Mais la banque a reconnu mercredi soir que "ne s'était concrétisée aucune manifestation d'intérêt de la part d'investisseurs de référence", alors qu'elle espérait un milliard d'euros du fond du Qatar Qia ou une participation d'autres fonds, chinois ou américains par exemple. "La faible probabilité d'atteindre le montant augmente les chances d'une forme de sauvetage public", souligne Ipek Ozkardeskaya, analyste à LCG.

"Si l'écart est limité, le gouvernement pourrait intervenir et injecter probablement jusqu'à un milliard d'euros sans déclencher" de mise à contribution des détenteurs de titres, estime l'économiste Lorenzo Codogno, fondateur de LC Macro Advisors Limited et ancien directeur général au ministère des Finances italien. Mais "si l'ensemble de l'opération échoue, le gouvernement devra intervenir avec une recapitalisation préventive", ajoute-t-il.

Cette procédure, avec une injection de fonds publics, impose auparavant une mise à contribution des actionnaires et détenteurs d'obligations subordonnées, via une conversion, cette fois forcée, des obligations à un niveau inférieur à leur valeur nominale.

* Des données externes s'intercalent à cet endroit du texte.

(* ===== verification/Network.v ===== *)
(** * Two daemons and the network between them

    Two daemons with the same key, each with its own outside ([OS]), exchange
    datagrams over a network that may lose, duplicate, delay, reorder and
    misroute them, to any tunnel of the peer: a datagram that a daemon reads
    is one its peer sent some time before.  Seen from the two devices the
    whole is a [link]: what comes out of one device was read from the other,
    unchanged.

    [net_step] is a turn of the event loop of either daemon ([handle] of
    [Daemon]), with a record of the packets its device gave it. *)

From S2P Require Import Prelude Double CString Timestamp Pkt Buffer Reorder Tunnel Loss Wrr Protocol Tuntap Rtun Stage Invariant Status Safety Events Flow Reload Daemon Behaviour.

(** ** The abstract link *)

Record link := Link { l_sent : list (list Z); l_delivered : list (list Z) }.

(** A packet enters on one side; a packet that entered comes out on the other,
    any number of times and in any order. *)
Inductive link_step : link -> link -> Prop :=
  | link_send p s d : link_step (Link s d) (Link (s ++ [p]) d)
  | link_deliver p s d : p ∈ s -> link_step (Link s d) (Link s (d ++ [p])).

Lemma link_integrity l l' :
  rtc link_step l l' -> l_delivered l ⊆ l_sent l -> l_delivered l' ⊆ l_sent l'.
Proof.
  induction 1 as [|l1 l2 l3 Hs _ IH]; [done|]. intros Hl. apply IH. destruct Hs as [p s d|p s d Hp]; simpl in *; set_solver.
Qed.

Lemma link_sends ps s d : rtc link_step (Link s d) (Link (s ++ ps) d).
Proof.
  revert s. induction ps as [|p ps IH]; intros s; [by rewrite app_nil_r|].
  eapply rtc_l; [apply (link_send p)|]. rewrite (cons_middle p _ ps), app_assoc. apply IH.
Qed.
Lemma link_delivers ps s d : Forall (fun p => p ∈ s) ps -> rtc link_step (Link s d) (Link s (d ++ ps)).
Proof.
  intros Hps. revert d. induction Hps as [|p ps Hp _ IH]; intros d; [by rewrite app_nil_r|].
  eapply rtc_l; [by apply (link_deliver p)|]. rewrite (cons_middle p _ ps), app_assoc. apply IH.
Qed.

(** ** Two daemons *)

(** A daemon, and what its device gave it. *)
Record node := Node { nd_world : world; nd_read : list (list Z) }.
Record net := Net { n_a : node; n_b : node }.

Definition sent_of (w : world) : list (list Z) := omap (fun e => match e with Sent _ d => Some d | _ => None end) (w_trace w).
Definition written_of (w : world) : list (list Z) := omap (fun e => match e with TunWrite b => Some b | _ => None end) (w_trace w).

Definition input_of (ev : event) : list (list Z) :=
  match ev with EvTunRead r data => device_input r data | _ => [] end.

(** The datagrams come from the peer, and the configuration stays. *)
Definition from_peer (ev : event) (peer : world) : bool :=
  match ev with
  | EvRtunRead _ (IoOk n) data _ =>
      bool_decide (take (Z.to_nat n) data ∈ sent_of peer) && (Z.of_nat (length (take (Z.to_nat n) data)) =? n)
  | EvStart _ | EvReload _ _ _ => false
  | _ => true
  end.

Definition node_turn (os : OS) (peer : world) (ev : event) (x : node) : option node :=
  if enabled ev (nd_world x) && from_peer ev peer then
    match handle (H := os) ev (nd_world x) with
    | Ok _ w => Some (Node w (nd_read x ++ input_of ev))
    | Fault _ => None
    end
  else None.

Inductive net_step (osa osb : OS) : net -> net -> Prop :=
  | step_a ev a a' b : node_turn osa (nd_world b) ev a = Some a' -> net_step osa osb (Net a b) (Net a' b)
  | step_b ev a b b' : node_turn osb (nd_world a) ev b = Some b' -> net_step osa osb (Net a b) (Net a b').

(** Both run libsodium. *)
Record same_sodium (os os' : OS) : Prop := {
  ss_seal m n k : secretbox_easy (OS := os) m n k = secretbox_easy (OS := os') m n k;
  ss_open c n k : secretbox_open_easy (OS := os) c n k = secretbox_open_easy (OS := os') c n k
}.

(** ** What is sent may be received *)

Lemma encap_same os os' ct key now64 ds tun p :
  same_sodium os os' ->
  encap_dgram (rtun_encap (H := os) ct key now64 ds tun p) = encap_dgram (rtun_encap (H := os') ct key now64 ds tun p).
Proof.
  intros [Hs _]. unfold rtun_encap. destruct (rtun_header _ _ _ _) as [[proto tun'] ds']. destruct (_ && _); [done|].
  destruct (_ <? _); [done|]. unfold crypto_encrypt. rewrite Hs. by destruct (secretbox_easy _ _ _).
Qed.

(** [mlvpn_protocol_read] only looks at the bytes that were received. *)
Lemma protocol_read_bytes `{OS} ct key now64 tun p q :
  pkt_len p = pkt_len q -> payload p = payload q ->
  mlvpn_protocol_read ct key now64 tun p = mlvpn_protocol_read ct key now64 tun q.
Proof. intros El Ep. unfold mlvpn_protocol_read. by rewrite El, Ep. Qed.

Des manifestations et un suicide

Mais le gouvernement étudie un mécanisme pour compenser les pertes que subiraient les petits épargnants, alors que de nombreux Italiens ont souscrit ce type d'obligations sans en connaître les risques. Un peu plus de 40.000 particuliers détiennent des obligations BMPS. Le sauvetage de quatre petites banques avait entraîné l'an dernier des pertes lourdes pour des particuliers, provoquant manifestations et au moins un suicide, et le gouvernement veut éviter la répétition d'un tel scénario.

Mercredi, les deux chambres du Parlement ont voté la demande formulée par le gouvernement d'une augmentation de 20 milliards de la dette publique, destinée à aider les banques en ayant besoin. Si le gouvernement s'est refusé à citer les établissements qui pourraient y avoir accès, il est clair que la BMPS est au premier rang des possibles bénéficiaires. Les banques Carige, Veneto Banca ou Banca Popolare di Vicenza notamment pourraient aussi demander de l'aide.

Le ministre des Finances, Pier Carlo Padoan, a affirmé mercredi que le déblocage des 20 milliards d'euros était une mesure "de précaution", jugeant la somme "suffisante" pour faire face à d'éventuelles difficultés. L'action publique vise "à maintenir la stabilité financière" et "préserver l'épargne" des Italiens, a-t-il affirmé, tout en soulignant que le système bancaire était "solide, même s'il y a quelques situations de crise".

BMPS navigue en eaux troubles depuis des années

Les banques italiennes inquiètent en raison de leur éclatement (quelque 700 établissements), de l'importance des créances douteuses (360 milliards d'euros, soit près d'un tiers du total de la zone euro) et de leur déficit de capitalisation.

D'après Ipek Ozkardeskaya, "les valeurs bancaires européennes devraient rester sous pression. La crise bancaire italienne est aggravée par les tensions croissantes sur les banques espagnoles". "Trouver une solution pour sauver la Monte dei Paschi pourrait apporter un soulagement à court terme pour le secteur, même si les banques européennes vont rester sur un sol glissant" pendant encore un moment, note-t-elle.

La Monte navigue en eaux troubles depuis des années. Fragilisée par l'acquisition désastreuse en 2007 de la banque Antonveneta, puis par un scandale lié à des malversations, elle a accumulé les pertes (14 milliards entre 2011 et 2015). Elle a déjà dû mener deux augmentations de capital, d'un total de 8 milliards d'euros, de l'argent déjà parti en fumée.